Oñate and his entourage consisted of a total of 400 men, 138 families, 7,000 head of livestock and about 80 ox-drawn carts. The procession stretched over four miles.

These men and women left their secure homes in México in the hopes of becoming members of the nobility in the new land. Their journey took them across the Chihuahuan desert, one of the most desolate regions of México.

The journey lasted over three months. Their diet consisted of berries and roots, and their water came from cactus and other desert plants. When the travelers finally reached the Rio Grande, they planned a grand celebration. They ate fish and goose and duck with Piro and Manso Indians. Some of the soldiers performed a play, which depicted the group's hardships, then its success. Then they had a ceremonial mass. This was the first Thanksgiving on American soil.

Only an accident of nature gives Texas a claim to this event. The spot where the feast was originally held was actually in Mexican territory. This area was south of the river until the 1830s. Later the Rio Grande, which forms the boundary between the U. S. and México, changed course.

Sheldon Hall, president of the Mission Trail Association, is responsible for bringing this historical event to the public's attention. He first became aware of this Thanksgiving after reading the journal of Gaspar Perez De Villagra, a member of the Oñate trek.

The Mission Trail Association has put tremendous effort into getting this event recognized. In April of 1989 the feast was re-enacted at the Chamizal National Memorial, and nearly 4,000 people attended. This re-enactment is now held every year on the last Sunday of April.

Every year the play is improved. In the past two years a table with the actual banquet has been added. Many more monks have been incorporated into the play. The men wear boots and spurs. "This year Spanish beards were added," says Hall. "We did not have them the previous years.

On April 23, 1990, an official document was drawn up by the Texas House of Representatives declaring this feast an official holiday. The Texas legislature asked the Massachusetts legislature to recognize that the Southwest, rather than New England, celebrated the first Thanksgiving feast. A copy of the resolution was forwarded to Massachusetts as a formal request that its members also accept commemoration of Oñate's expedition as an official holiday. Of course the Massachusetts legislators did not accept the resolution, but at least they are now aware of El Paso and the Rio Grande Thanksgiving.

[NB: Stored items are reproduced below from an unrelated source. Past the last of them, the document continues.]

Lemma entries_below_none p es :
  rel_path p → Forall (λ e, ¬ above p (ie_path e)) es → entries_below p es = [].
Proof.
  intros Hp. unfold entries_below. induction 1 as [|e es He _ IH]; [done|]. cbn. rewrite IH.
  destruct (within p e && negb (bool_decide (ie_path e = p))) eqn:E; [|done]. exfalso. apply He.
  apply andb_prop in E as [E1 E2]. apply path_starts_above in E1 as [->|?]; [|done..].
  by rewrite bool_decide_true in E2.
Qed.

Lemma entries_below_all p es :
  rel_path p → Forall (λ e, above p (ie_path e)) es → entries_below p es = es.
Proof.
  intros Hp. unfold entries_below. induction 1 as [|e es He _ IH]; [done|]. cbn.
  assert (within p e = true) as -> by (apply path_starts_above; [done|by right]).
  rewrite bool_decide_false by (intros E; by destruct He as (_ & [] & _)). cbn. by rewrite IH.
Qed.

Lemma entries_below_app p es1 es2 : entries_below p (es1 ++ es2) = entries_below p es1 ++ entries_below p es2.
Proof. apply List.filter_app. Qed.

Lemma within_not_above p e : within p e = false → ¬ above p (ie_path e).
Proof.
  intros Hw Ha. assert (within p e = true); [|congruence].
  apply path_starts_above; [by eapply above_rel|by right].
Qed.

(** Skipping as many entries as the cache counts. *)
Lemma cached_step it c t child :
  cursor_ok it c → xi_peeked it = None → EMPTY ∈ xi_pseudotrees it → fresh_tree it c t →
  valid_child idx (ie_path t) = Some child → (0 < tc_entry_count child)%Z →
  ∃ c', cursor_at (set_entry_iter it (drop (Z.to_nat (tc_entry_count child - 1) + 1) (xi_entry_iter it))) c'
          (drop_within (ie_path t) (to_come it)).
Proof.
  intros Hc Hpk HE Hf Hv Hpos. pose proof Hf as (Hr & Hin & Hcons & _).
  destruct (fresh_block it c t Hc HE Hf) as (HB & HR & Hsplit & ->).
  set (B := take_within (ie_path t) (xi_entry_iter it)) in *.
  set (R := drop_within (ie_path t) (xi_entry_iter it)) in *.
  assert (tc_entry_count child = Z.of_nat (length B)) as Hcount.
  { destruct listable as (_ & _ & Hcounts). rewrite (Hcounts _ _ Hr Hv).
    rewrite (co_split _ _ Hc), Hsplit, !entries_below_app.
    assert (Forall (λ e, ¬ above (ie_path t) (ie_path e)) R) as HR'
      by (eapply Forall_impl; [exact HR|intros ?; apply within_not_above]).
    rewrite entries_below_none, (entries_below_all _ B), (entries_below_none _ R) by done.
    by rewrite app_nil_r. }
  assert (drop (Z.to_nat (tc_entry_count child - 1) + 1) (xi_entry_iter it) = R) as ->.
  { rewrite Hsplit. replace (Z.to_nat (tc_entry_count child - 1) + 1)%nat with (length B) by lia.
    apply drop_app_length. }
  exists (c ++ B). split; [|cbn; rewrite Hpk; unfold to_come; cbn; by rewrite bool_decide_true].
  pose proof (entries_norm _ _ Hc) as Hn. rewrite Hsplit in Hn. apply Forall_app in Hn as [HnB HnR].
  destruct Hc as [Hidx Hsp Hcl Hrel Hcon Hst]. split; cbn; try done.
  - by rewrite Hsp, Hsplit, <- app_assoc.
  - intros e q [He|He]%elem_of_app Hq.
    + destruct (Hcon e q He Hq) as [?|H]; [by left|right]. rewrite Hsplit in H.
      by apply Forall_app in H as [_ ?].
    + rewrite Forall_forall in HB. destruct (above_comparable q (ie_path t) (ie_path e) Hq (HB _ He))
        as [->|[H|H]]; [by left|left; by eapply Hcl|right].
      eapply Forall_impl; [exact HR|]. intros r Hw Hqr. apply within_not_above in Hw.
      by apply Hw, (above_trans _ q).
Qed.

Lemma over_list_drop p x l :
  within p x = true → drop_within p (over_list (x :: l)) = drop_within p (x :: l).
Proof.
  intros Hx. cbn. rewrite Hx. case_match; [|done]. rewrite <- (take_drop_within (ie_path x) l) at 2.
  rewrite drop_within_all; [done|]. eapply Forall_impl; [apply take_within_Forall|].
  intros y Hy. by apply (within_trans p x).
Qed.

Lemma length_over_list x l : length (over_list (x :: l)) ≤ length l.
Proof. cbn. case_match; [apply length_drop_within|done]. Qed.

Definition over_spec (n : nat) : Prop := ∀ it c l,
  cursor_at it c l → length l < n →
  ∃ it' c', index_iter_over n it = (Ok (head l), it') ∧ cursor_at it' c' (over_list l).
(* ===== verification/Pathspec.v ===== *)
(** * Pathspec

    [libbit/src/pathspec.rs]: parsing a pathspec, and the filters that it puts on the iterators. *)

From Stdlib Require Import ZArith Lia Sorted.
From Stdlib Require Import Strings.Byte.
From stdpp Require Import base tactics option list countable strings.
From S2P Require Import Prelude RustStd Data State Io Hash Path BTree Obj Tree IndexEntry TreeCache Index.
From S2P Require Import TreeIter TreeDiff IndexIter.

Record Pathspec := mk_Pathspec { ps_prefix : BitPath }.

#[export] Instance Pathspec_eq_dec : EqDecision Pathspec.
Proof. solve_decision. Defined.

Definition MATCH_ALL : Pathspec := mk_Pathspec EMPTY.

Definition is_match_all (p : Pathspec) : bool := bool_decide (p = MATCH_ALL).

(** ** Characters *)

(** A byte that is not the first of a character. *)
Definition is_continuation (b : byte) : bool := ((128 <=? u8 b) && (u8 b <? 192))%Z.

(** [str::chars], each character as its bytes. *)
Definition push_byte (b : byte) (cs : list bytes) : list bytes :=
  match cs with
  | (c0 :: c) :: cs' => if is_continuation c0 then (b :: c0 :: c) :: cs' else [b] :: cs
  | _ => [b] :: cs
  end.

Definition chars (s : bytes) : list bytes := foldr push_byte [] s.
(* ===== verification/WriteTree.v ===== *)
(** * WriteTree

    The operations of [libbit/src/index.rs] that turn the index into trees: [write_tree] and
    [update_cache_tree], on the iterator of IndexIter.v and [build_tree] of TreeIter.v.  What the
    index yields is a forest: the files and directories of each directory, with distinct names. *)

From Stdlib Require Import ZArith Lia Sorted.
From Stdlib Require Import Strings.Byte.
From stdpp Require Import base tactics option list countable strings sorting.
From S2P Require Import Prelude RustStd Data State Hash Path BTree Obj Tree IndexEntry TreeCache.
From S2P Require Import Index TreeIter TreeDiff IndexDiff IndexIter.

(** ** Trees from the index *)

Section write_tree.
(** [Oid::treeish] and [BitRepo::read_obj_tree], and [BitRepo::write_obj] on trees. *)
Variable read_obj_tree : Oid → BitResult TreeObj.
Variable write_obj : MutableTree → BitResult Oid.

(** [BitIndex::update_cache_tree].  (After an error the code leaves a cache that is updated in
    parts; here it is unchanged.) *)
Definition update_cache_tree (fuel : nat) (tree : Oid) : st BitIndexInner unit := λ idx,
  match (tree ← read_obj_tree tree;
         match idx_tree_cache idx with
         | Some cache => tc_update read_obj_tree fuel cache tree
         | None => read_tree read_obj_tree fuel tree
         end) with
  | Ok cache => (Ok tt, mk_BitIndexInner (idx_entries idx) (Some cache) (idx_reuc idx))
  | Err e => (Err e, idx)
  | Panic => (Panic, idx)
  end.

(** [BitIndex::write_tree]; [depth] bounds the depth of the tree that is read back. *)
Definition write_tree (fuel depth : nat) : st BitIndexInner Oid := λ idx,
  if has_conflicts idx then (Err Anyhow, idx)
  else
    (tree_oid ← st_lift (fst (build_tree (H := index_tree_iterator fuel) write_obj fuel
                                (idx_tree_cache idx) (index_iter_new idx)));
     _ ← update_cache_tree depth tree_oid;
     mret tree_oid : st _ _) idx.
End write_tree.

(** ** The directories as a forest *)

Section forest.
Context (mk : BitPath → BitIndexEntry).
Context (mk_path : ∀ p, ie_path (mk p) = p) (mk_tree : ∀ p, ie_mode (mk p) = TREE).
Context (all : list BitIndexEntry).
(* ===== verification/Worktree.v ===== *)
(** * Worktree

    The files of a worktree, as far as the code that merges and checks out trees sees them
    through [std::fs], and the functions of [libbit/src/repo.rs], [libbit/src/fs.rs] and
    [libbit/src/iter.rs] on them.  A path is relative to the root of the repository; a symbolic
    link is a file of mode [LINK] whose data is its target, which is only followed at the end of a
    path. *)

From Stdlib Require Import ZArith Lia.
From Stdlib Require Import Strings.Byte.
From stdpp Require Import base tactics option list countable strings gmap.
From S2P Require Import Prelude RustStd Data State Hash Path Obj Tree IndexEntry TreeIter IndexIter.

Inductive node :=
| File (mode : FileMode) (data : bytes)
| Dir.

#[export] Instance node_eq_dec : EqDecision node.
Proof. solve_decision. Defined.

(** The root itself is always there. *)
Abbreviation Worktree := (gmap BitPath node).

(** ** std::fs *)

Definition is_dir_at (w : Worktree) (p : BitPath) : bool :=
  is_empty p || bool_decide (w !! p = Some Dir).

(** The directory that a path lies in. *)
Definition dir_of (p : BitPath) : BitPath := default EMPTY (parent p).

Definition fs_create_dir (p : BitPath) : st Worktree unit := λ w,
  match w !! p with
  | Some _ => (Err Anyhow, w)
  | None =>
      if negb (is_empty p) && is_dir_at w (dir_of p) then (Ok tt, <[p := Dir]> w) else (Err Anyhow, w)
  end.

Fixpoint create_dirs (ps : list BitPath) : st Worktree unit :=
  match ps with
  | [] => mret tt
  | p :: ps =>
      w ← st_get;
      if is_dir_at w p then create_dirs ps
      else _ ← fs_create_dir p; create_dirs ps
  end.

(** [create_dir_all]. *)
Definition fs_create_dir_all (p : BitPath) : st Worktree unit := create_dirs (cumulative_components p).

Definition fs_remove_file (p : BitPath) : st Worktree unit := λ w,
  match w !! p with
  | Some (File _ _) => (Ok tt, delete p w)
  | _ => (Err Anyhow, w)
  end.

(** [remove_dir_all]: a symbolic link is removed itself. *)
Definition fs_remove_dir_all (p : BitPath) : st Worktree unit := λ w,
  if is_dir_at w p then (Ok tt, filter (λ kv, path_starts_with kv.1 p = false) w)
  else match w !! p with
       | Some (File LINK _) => (Ok tt, delete p w)
       | _ => (Err Anyhow, w)
       end.

(** [File::options().create_new(true).write(true).open(path)] and [write_all]. *)
Definition fs_create_new (p : BitPath) (data : bytes) : st Worktree unit := λ w,
  match w !! p with
  | Some _ => (Err Anyhow, w)
  | None =>
      if negb (is_empty p) && is_dir_at w (dir_of p) then (Ok tt, <[p := File REG data]> w)
      else (Err Anyhow, w)
  end.

(** The file that a path leads to. *)
Fixpoint follow (fuel : nat) (w : Worktree) (p : BitPath) : BitPath :=
  match fuel, w !! p with
  | S fuel, Some (File LINK target) => follow fuel w (normalize (join (dir_of p) target))
  | _, _ => p
  end.

(** The kernel follows 40 links. *)
Definition resolve_links (w : Worktree) (p : BitPath) : BitPath := follow 40 w p.

(** [try_exists]. *)
Definition fs_exists (w : Worktree) (p : BitPath) : bool :=
  let q := resolve_links w p in
  is_empty q || match w !! q with Some (File LINK _) | None => false | Some _ => true end.

(** [File::options().write(true).open(path)] and [write_all] of a file that exists: what is written
    replaces as many bytes at the start of the file. *)
Definition fs_overwrite (p : BitPath) (data : bytes) : st Worktree unit := λ w,
  let q := resolve_links w p in
  match w !! q with
  | Some (File mode old) =>
      if bool_decide (mode = LINK) then (Err Anyhow, w)
      else (Ok tt, <[q := File mode (data ++ drop (length data) old)]> w)
  | _ => (Err Anyhow, w)
  end.

(** The path of an entry of [from] when [from] becomes [to]. *)
Definition moved_path (from to p : BitPath) : BitPath := to ++ drop (length from) p.

(** [rename] to a path that does not exist. *)
Definition fs_rename (from to : BitPath) : st Worktree unit := λ w,
  match w !! from, w !! to with
  | Some _, None =>
      if negb (is_empty to) && is_dir_at w (dir_of to) && negb (path_starts_with to from) then
        (Ok tt,
         filter (λ kv, path_starts_with kv.1 from = false) w
         ∪ list_to_map ((λ kv, (moved_path from to kv.1, kv.2)) <$>
             filter (λ kv, path_starts_with kv.1 from = true) (map_to_list w)))
      else (Err Anyhow, w)
  | _, _ => (Err Anyhow, w)
  end.

(** ** repo.rs *)

(** [BitRepo::read_blob_from_worktree]: of a link its target. *)
Definition read_blob_from_worktree (w : Worktree) (p : BitPath) : BitResult bytes :=
  match w !! p with
  | Some (File _ data) => Ok data
  | _ => Err Anyhow
  end.

Definition path_exists (p : BitPath) : st Worktree bool := λ w, (Ok (fs_exists w p), w).
Definition repo_mkdir (p : BitPath) : st Worktree unit := fs_create_dir p.
Definition repo_rmdir_all (p : BitPath) : st Worktree unit := fs_remove_dir_all p.
Definition repo_rm (p : BitPath) : st Worktree unit := fs_remove_file p.
Definition repo_mv (from to : BitPath) : st Worktree unit := fs_rename from to.

(** [BitRepo::touch], and what is written to the file. *)
Definition repo_touch (p : BitPath) (data : bytes) : st Worktree unit :=
  parent_dir ← st_lift (unwrap (parent p));
  _ ← fs_create_dir_all parent_dir;
  fs_create_new p data.

(** ** fs.rs *)

Definition RenameIndex : Type := option nat.
Definition rename_inc (i : RenameIndex) : RenameIndex := match i with Some i => Some (S i) | None => Some 0 end.
Definition rename_display (i : RenameIndex) : bytes :=
  match i with Some i => x5f :: print_dec (Z.of_nat i) | None => [] end.

(** [UniquePath::make]. *)
Fixpoint make_unique (fuel : nat) (base_path : BitPath) (i : RenameIndex) : st Worktree BitPath :=
  match fuel with
  | O => st_lift Panic
  | S fuel =>
      let moved_path := base_path ++ rename_display i in
      exists_ ← path_exists moved_path;
      if exists_ : bool then make_unique fuel base_path (rename_inc i) else mret moved_path
  end.

Definition unique_path (fuel : nat) (base_path : BitPath) : st Worktree BitPath :=
  make_unique fuel base_path None.

(** ** BitEntry *)

Section entries.
(** [BitRepo::read_obj], whose object must be a blob. *)
Variable read_blob : Oid → BitResult bytes.

(** [BitEntry::read_to_bytes]. *)
Definition read_to_bytes (w : Worktree) (e : BitIndexEntry) : BitResult bytes :=
  if is_known (ie_oid e) then
    match read_blob (ie_oid e) with
    | Ok data => Ok data
    | Err err => _ ← try_into_obj_not_found_err err; read_blob_from_worktree w (ie_path e)
    | Panic => Panic
    end
  else read_blob_from_worktree w (ie_path e).

Definition write_to_disk_at (e : BitIndexEntry) (p : BitPath) : st Worktree unit :=
  w ← st_get;
  data ← st_lift (read_to_bytes w e);
  repo_touch p data.

Definition write_to_disk (e : BitIndexEntry) : st Worktree unit := write_to_disk_at e (ie_path e).
End entries.

(** ** Lemmas *)

Lemma parent_join_dir d n : rel_path d → entry_name n → dir_of (join d n) = d.
Proof. intros Hd Hn. unfold dir_of. by rewrite parent_join. Qed.

Lemma norm_not_empty p : norm_path p → p ≠ EMPTY.
Proof. intros Hp ->. by apply (norm_path_last EMPTY) in Hp as (? & ? & _). Qed.

Definition no_file (w : Worktree) (p : BitPath) : Prop := ∀ mode data, w !! p ≠ Some (File mode data).

Lemma create_dirs_app ps q w w1 :
  create_dirs ps w = (Ok tt, w1) → create_dirs (ps ++ [q]) w = create_dirs [q] w1.
Proof.
  revert w. induction ps as [|p ps IH]; intros w; cbn [app create_dirs]; [by intros [= ->]|].
  rewrite (st_bind_ok _ _ w w w) by done. rewrite (st_bind_ok _ _ w w w) by done.
  destruct (is_dir_at w p); [by apply IH|].
  destruct (fs_create_dir p w) as [[[]|e|] w2] eqn:E.
  - rewrite !(st_bind_ok _ _ _ _ _ E). apply IH.
  - by rewrite (st_bind_err _ _ _ _ _ E).
  - by rewrite (st_bind_panic _ _ _ _ E).
Qed.

(** [create_dir_all] makes the directories that are missing. *)
Lemma fs_create_dir_all_ok d w :
  rel_path d → (∀ q, q = d ∨ above q d → no_file w q) →
  ∃ w', fs_create_dir_all d w = (Ok tt, w') ∧ is_dir_at w' d = true
    ∧ ∀ q, w' !! q = w !! q ∨ w !! q = None ∧ w' !! q = Some Dir ∧ (q = d ∨ above q d).
Proof.
  intros Hd. pattern d. apply rel_path_ind; [| |done].
  - intros _. exists w. split_and!; [done|done|by left].
  - clear d Hd. intros d n Hd Hn IH Hf.
    destruct (rel_join d n Hd Hn) as [Hj _].
    destruct IH as (w1 & E1 & Hdir & Hw1).
    { intros q Hq. apply Hf. right. by apply above_join. }
    assert (fs_create_dir_all (join d n) w = create_dirs [join d n] w1) as ->.
    { unfold fs_create_dir_all. destruct Hd as [->|Hd].
      - rewrite join_empty_l, cumulative_top by done. cbn in E1. by injection E1 as <-.
      - rewrite cumulative_join by done. by apply create_dirs_app. }
    assert (no_file w1 (join d n)) as Hn1.
    { intros mode data. specialize (Hf (join d n) (or_introl eq_refl) mode data).
      destruct (Hw1 (join d n)) as [->|(_ & -> & _)]; done. }
    assert (join d n ≠ EMPTY) as Hne by by apply norm_not_empty.
    cbn [create_dirs]. rewrite (st_bind_ok _ _ w1 w1 w1) by done.
    destruct (is_dir_at w1 (join d n)) eqn:Ed.
    + exists w1. split_and!; [done|done|]. intros q. destruct (Hw1 q) as [?|(? & ? & Hq)]; [by left|].
      right. split_and!; [done|done|]. right. by apply above_join.
    + assert (w1 !! join d n = None) as E0.
      { destruct (w1 !! join d n) as [[mode data|]|] eqn:E; [by destruct (Hn1 mode data)| |done].
        unfold is_dir_at in Ed. rewrite E, (bool_decide_true (Some Dir = Some Dir)), orb_true_r in Ed; done. }
      exists (<[join d n := Dir]> w1). split_and!.
      * rewrite (st_bind_ok _ _ w1 (<[join d n := Dir]> w1) tt); [done|].
        unfold fs_create_dir. rewrite E0, parent_join_dir, Hdir by done.
        unfold is_empty. by rewrite bool_decide_false.
      * unfold is_dir_at. by rewrite lookup_insert_eq, (bool_decide_true (Some Dir = Some Dir)), orb_true_r.
      * intros q. destruct (decide (q = join d n)) as [->|Hq].
        -- rewrite lookup_insert_eq. right. split_and!; [|done|by left].
           destruct (Hw1 (join d n)) as [<-|(? & ? & _)]; done.
        -- rewrite lookup_insert_ne by done. destruct (Hw1 q) as [?|(? & ? & Hq')]; [by left|].
           right. split_and!; [done|done|]. right. by apply above_join.
Qed.

(** [touch] makes a file where there was nothing, and the directories on the way. *)
Lemma repo_touch_ok p data w :
  norm_path p → w !! p = None → (∀ q, above q p → no_file w q) →
  ∃ w', repo_touch p data w = (Ok tt, w') ∧ w' !! p = Some (File REG data)
    ∧ ∀ q, q ≠ p → w' !! q = w !! q ∨ w !! q = None ∧ w' !! q = Some Dir ∧ above q p.
Proof.
  intros Hp E0 Hf. destruct (norm_snoc p Hp) as (d & n & Hd & Hn & ->).
  destruct (fs_create_dir_all_ok d w Hd) as (w1 & E1 & Hdir & Hw1).
  { intros q Hq. apply Hf. by apply above_join. }
  assert (w1 !! join d n = None) as E2.
  { destruct (Hw1 (join d n)) as [->|(_ & _ & [E|Hab])]; [done| |].
    - exfalso. assert (above d (join d n)) as (_ & Hne & _) by (apply above_join; [done..|by left]). done.
    - exfalso. assert (above d (join d n)) as Hab2 by (apply above_join; [done..|by left]).
      pose proof (above_trans _ _ _ Hab2 Hab) as (_ & Hne & _). done. }
  exists (<[join d n := File REG data]> w1). split_and!.
  - unfold repo_touch. rewrite (st_bind_ok _ _ w w d) by by rewrite parent_join.
    rewrite (st_bind_ok _ _ _ _ _ E1). unfold fs_create_new. rewrite E2, parent_join_dir, Hdir by done.
    unfold is_empty. rewrite bool_decide_false; [done|by apply norm_not_empty].
  - by rewrite lookup_insert_eq.
  - intros q Hq. rewrite lookup_insert_ne by done.
    destruct (Hw1 q) as [?|(? & ? & Hq')]; [by left|]. right. split_and!; [done|done|by apply above_join].
Qed.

The Plimouth Plantation organization has invited El Paso's conquistadors to participate in their Massachusetts celebration in the fall of 1991. In the spring of 1992 some of the Pilgrims in turn will come and participate in the Spanish commemoration.

History existed in America before Europeans arrived here. People both in the Southwest and other parts of the country are becoming aware of the Oñate expedition. Our history books should record the Thanksgiving on the Rio Grande along with the Plymouth Thanksgiving.